The data below is to be repeated in full, exactly as shown.

Stored data:
^^^^^^^^
(** A table loaded and copied, then used. *)
Lemma with_table_run {A} name (k : DataFrame → M A) st :
  cache_wf st →
  ∃ st1, stable st st1 ∧
    (l ← _load_base_table name; l' ← copy l; df ← deref l'; k df) st
    = match base_table st name with
      | Some df => k df st1
      | None => ((_load_base_table name st).1 ≫= λ _, Raise ValueError, st1)
      end
    ∧ (base_table st name = None → is_ok (_load_base_table name st).1 = false).
Proof.
  intros Hwf. destruct (load_copy_run name st Hwf) as (st1 & Hst & Hrun & Hno).
  exists st1. split; [done|]. split; [|done].
  rewrite load_copy_bind, M_bind_run, Hrun.
  destruct (base_table st name) as [df|]; [done|].
  specialize (Hno eq_refl). by destruct ((_load_base_table name st).1).
Qed.

(** The result of an accessor depends on the fixtures and the disk only. *)
Lemma detail_result_stable subfolder stem event_id st st' :
  cache_wf st → stable st st' →
  is_Some (base_table st "fixtures") →
  (detail_for_event subfolder stem event_id st').1
  = (detail_for_event subfolder stem event_id st).1.
Proof.
  intros Hwf (Hwf' & Hroot & _ & Htab) [fx Hfx].
  destruct (detail_run subfolder stem event_id st Hwf) as (s1 & _ & -> & _).
  destruct (detail_run subfolder stem event_id st' Hwf') as (s2 & _ & -> & _).
  cbn. rewrite Htab, Hfx.
  destruct (season_league_of fx event_id) as [[y lc]|]; [|done]. cbn.
  by rewrite (load_files_same_listing _ _ st' st) by by rewrite Hroot.
Qed.

Lemma detail_raises_without_fixtures subfolder stem event_id st :
  cache_wf st → base_table st "fixtures" = None →
  is_ok (detail_for_event subfolder stem event_id st).1 = false.
Proof.
  intros Hwf Hfx.
  destruct (detail_run subfolder stem event_id st Hwf) as (s1 & _ & -> & Hno).
  cbn. rewrite Hfx. specialize (Hno Hfx). by destruct ((fixtures st).1).
Qed.

(** What [merge_player_stats] returns on statistics that are not empty, in
    terms of the tables and of the lineup the accessor returns. *)
Lemma merge_player_stats_run D st :
  cache_wf st → df_empty D = false →
  let df := keys_as_str D in
  let r := (merge_player_stats D st).1 in
  match base_table st "players" with
  | None => is_ok r = false
  | Some players =>
      match join_players df players with
      | Raise e => r = Raise e
      | Ok out1 =>
          match base_table st "teams" with
          | None => is_ok r = false
          | Some teams =>
              match join_teams out1 teams with
              | Raise e => r = Raise e
              | Ok out2 =>
                  match first_event_id df with
                  | None => r = Ok out2
                  | Some event_id =>
                      if bool_decide (event_id = ""%string) then r = Ok out2
                      else
                        match base_table st "fixtures" with
                        | None => is_ok r = false
                        | Some _ =>
                            r = (lineup ← (lineup_for_event (PStr event_id) st).1;
                                 join_position out2 lineup)
                        end
                  end
              end
          end
      end
  end.
Proof.
  intros Hwf Hne df r.
  assert (r = (merge_player_stats D st).1) as Hr by done. clearbody r.
  unfold merge_player_stats in Hr. rewrite Hne in Hr.
  fold df in Hr. unfold players, teams in Hr.
  destruct (with_table_run "players"
    (λ players_df,
       out ← lift (join_players df players_df);
       lt ← _load_base_table "teams"; lt' ← copy lt; teams_df ← deref lt';
       out ← lift (join_teams out teams_df);
       match first_event_id df with
       | Some event_id =>
           if bool_decide (event_id = ""%string) then mret out
           else lineup ← lineup_for_event (PStr event_id);
                lift (join_position out lineup)
       | None => mret out
       end) st Hwf) as (st1 & Hst1 & Hrun1 & Hno1).
  rewrite Hrun1 in Hr. clear Hrun1.
  destruct (base_table st "players") as [P|].
  2:{ subst r. cbn. specialize (Hno1 eq_refl).
      by destruct ((_load_base_table "players" st).1). }
  rewrite M_bind_run in Hr. unfold lift at 1 in Hr.
  destruct (join_players df P) as [out1|e]; [|done].
  destruct (with_table_run "teams"
    (λ teams_df,
       out ← lift (join_teams out1 teams_df);
       match first_event_id df with
       | Some event_id =>
           if bool_decide (event_id = ""%string) then mret out
           else lineup ← lineup_for_event (PStr event_id);
                lift (join_position out lineup)
       | None => mret out
       end) st1 (proj1 Hst1)) as (st2 & Hst2 & Hrun2 & Hno2).
  rewrite Hrun2 in Hr. clear Hrun2.
  assert (stable st st2) as Hst by (eapply stable_trans; [|exact Hst2]; done).
  destruct Hst1 as (Hwf1 & Hroot1 & Hac1 & Htab1).
  rewrite Htab1 in *.
  destruct (base_table st "teams") as [T|].
  2:{ subst r. cbn. specialize (Hno2 eq_refl).
      by destruct ((_load_base_table "teams" st1).1). }
  rewrite M_bind_run in Hr. unfold lift at 1 in Hr.
  destruct (join_teams out1 T) as [out2|e]; [|done].
  destruct (first_event_id df) as [eid|]; [|done].
  case_bool_decide; [done|].
  rewrite M_bind_run in Hr. unfold lineup_for_event in *.
  destruct (base_table st "fixtures") as [fx|] eqn:Hfx.
  - rewrite <-(detail_result_stable _ _ _ st st2) by (try done; by eexists).
    subst r.
    by destruct (detail_for_event "lineup_data" "lineup" (PStr eid) st2)
      as [[L|e] st3].
  - pose proof (detail_raises_without_fixtures "lineup_data" "lineup" (PStr eid) st2
                  (proj1 Hst)) as Hraise.
    destruct Hst as (_ & _ & _ & Htab). rewrite Htab, Hfx in Hraise.
    specialize (Hraise eq_refl). subst r.
    by destruct (detail_for_event "lineup_data" "lineup" (PStr eid) st2)
      as [[L|e] st3].
Qed.



End JoinEngine.


(* ================================================================= *)
(** * Further properties *)

(** ** The listing of events *)

Lemma mask_and {A} (f g : A → bool) (l : list A) :
  zip_with andb (f <$> l) (g <$> l) = (λ x, f x && g x) <$> l.
Proof. induction l as [|x l IH]; [done|]. cbn. by rewrite IH. Qed.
^^^^^^^^
* [ANSWER]:
(** A table loaded and copied, then used. *)
Lemma with_table_run {A} name (k : DataFrame → M A) st :
  cache_wf st →
  ∃ st1, stable st st1 ∧
    (l ← _load_base_table name; l' ← copy l; df ← deref l'; k df) st
    = match base_table st name with
      | Some df => k df st1
      | None => ((_load_base_table name st).1 ≫= λ _, Raise ValueError, st1)
      end
    ∧ (base_table st name = None → is_ok (_load_base_table name st).1 = false).
Proof.
  intros Hwf. destruct (load_copy_run name st Hwf) as (st1 & Hst & Hrun & Hno).
  exists st1. split; [done|]. split; [|done].
  rewrite load_copy_bind, M_bind_run, Hrun.
  destruct (base_table st name) as [df|]; [done|].
  specialize (Hno eq_refl). by destruct ((_load_base_table name st).1).
Qed.

(** The result of an accessor depends on the fixtures and the disk only. *)
Lemma detail_result_stable subfolder stem event_id st st' :
  cache_wf st → stable st st' →
  is_Some (base_table st "fixtures") →
  (detail_for_event subfolder stem event_id st').1
  = (detail_for_event subfolder stem event_id st).1.
Proof.
  intros Hwf (Hwf' & Hroot & _ & Htab) [fx Hfx].
  destruct (detail_run subfolder stem event_id st Hwf) as (s1 & _ & -> & _).
  destruct (detail_run subfolder stem event_id st' Hwf') as (s2 & _ & -> & _).
  cbn. rewrite Htab, Hfx.
  destruct (season_league_of fx event_id) as [[y lc]|]; [|done]. cbn.
  by rewrite (load_files_same_listing _ _ st' st) by by rewrite Hroot.
Qed.

Lemma detail_raises_without_fixtures subfolder stem event_id st :
  cache_wf st → base_table st "fixtures" = None →
  is_ok (detail_for_event subfolder stem event_id st).1 = false.
Proof.
  intros Hwf Hfx.
  destruct (detail_run subfolder stem event_id st Hwf) as (s1 & _ & -> & Hno).
  cbn. rewrite Hfx. specialize (Hno Hfx). by destruct ((fixtures st).1).
Qed.

(** What [merge_player_stats] returns on statistics that are not empty, in
    terms of the tables and of the lineup the accessor returns. *)
Lemma merge_player_stats_run D st :
  cache_wf st → df_empty D = false →
  let df := keys_as_str D in
  let r := (merge_player_stats D st).1 in
  match base_table st "players" with
  | None => is_ok r = false
  | Some players =>
      match join_players df players with
      | Raise e => r = Raise e
      | Ok out1 =>
          match base_table st "teams" with
          | None => is_ok r = false
          | Some teams =>
              match join_teams out1 teams with
              | Raise e => r = Raise e
              | Ok out2 =>
                  match first_event_id df with
                  | None => r = Ok out2
                  | Some event_id =>
                      if bool_decide (event_id = ""%string) then r = Ok out2
                      else
                        match base_table st "fixtures" with
                        | None => is_ok r = false
                        | Some _ =>
                            r = (lineup ← (lineup_for_event (PStr event_id) st).1;
                                 join_position out2 lineup)
                        end
                  end
              end
          end
      end
  end.
Proof.
  intros Hwf Hne df r.
  assert (r = (merge_player_stats D st).1) as Hr by done. clearbody r.
  unfold merge_player_stats in Hr. rewrite Hne in Hr.
  fold df in Hr. unfold players, teams in Hr.
  destruct (with_table_run "players"
    (λ players_df,
       out ← lift (join_players df players_df);
       lt ← _load_base_table "teams"; lt' ← copy lt; teams_df ← deref lt';
       out ← lift (join_teams out teams_df);
       match first_event_id df with
       | Some event_id =>
           if bool_decide (event_id = ""%string) then mret out
           else lineup ← lineup_for_event (PStr event_id);
                lift (join_position out lineup)
       | None => mret out
       end) st Hwf) as (st1 & Hst1 & Hrun1 & Hno1).
  rewrite Hrun1 in Hr. clear Hrun1.
  destruct (base_table st "players") as [P|].
  2:{ subst r. cbn. specialize (Hno1 eq_refl).
      by destruct ((_load_base_table "players" st).1). }
  rewrite M_bind_run in Hr. unfold lift at 1 in Hr.
  destruct (join_players df P) as [out1|e]; [|done].
  destruct (with_table_run "teams"
    (λ teams_df,
       out ← lift (join_teams out1 teams_df);
       match first_event_id df with
       | Some event_id =>
           if bool_decide (event_id = ""%string) then mret out
           else lineup ← lineup_for_event (PStr event_id);
                lift (join_position out lineup)
       | None => mret out
       end) st1 (proj1 Hst1)) as (st2 & Hst2 & Hrun2 & Hno2).
  rewrite Hrun2 in Hr. clear Hrun2.
  assert (stable st st2) as Hst by (eapply stable_trans; [|exact Hst2]; done).
  destruct Hst1 as (Hwf1 & Hroot1 & Hac1 & Htab1).
  rewrite Htab1 in *.
  destruct (base_table st "teams") as [T|].
  2:{ subst r. cbn. specialize (Hno2 eq_refl).
      by destruct ((_load_base_table "teams" st1).1). }
  rewrite M_bind_run in Hr. unfold lift at 1 in Hr.
  destruct (join_teams out1 T) as [out2|e]; [|done].
  destruct (first_event_id df) as [eid|]; [|done].
  case_bool_decide; [done|].
  rewrite M_bind_run in Hr. unfold lineup_for_event in *.
  destruct (base_table st "fixtures") as [fx|] eqn:Hfx.
  - rewrite <-(detail_result_stable _ _ _ st st2) by (try done; by eexists).
    subst r.
    by destruct (detail_for_event "lineup_data" "lineup" (PStr eid) st2)
      as [[L|e] st3].
  - pose proof (detail_raises_without_fixtures "lineup_data" "lineup" (PStr eid) st2
                  (proj1 Hst)) as Hraise.
    destruct Hst as (_ & _ & _ & Htab). rewrite Htab, Hfx in Hraise.
    specialize (Hraise eq_refl). subst r.
    by destruct (detail_for_event "lineup_data" "lineup" (PStr eid) st2)
      as [[L|e] st3].
Qed.



End JoinEngine.


(* ================================================================= *)
(** * Further properties *)

(** ** The listing of events *)

Lemma mask_and {A} (f g : A → bool) (l : list A) :
  zip_with andb (f <$> l) (g <$> l) = (λ x, f x && g x) <$> l.
Proof. induction l as [|x l IH]; [done|]. cbn. by rewrite IH. Qed.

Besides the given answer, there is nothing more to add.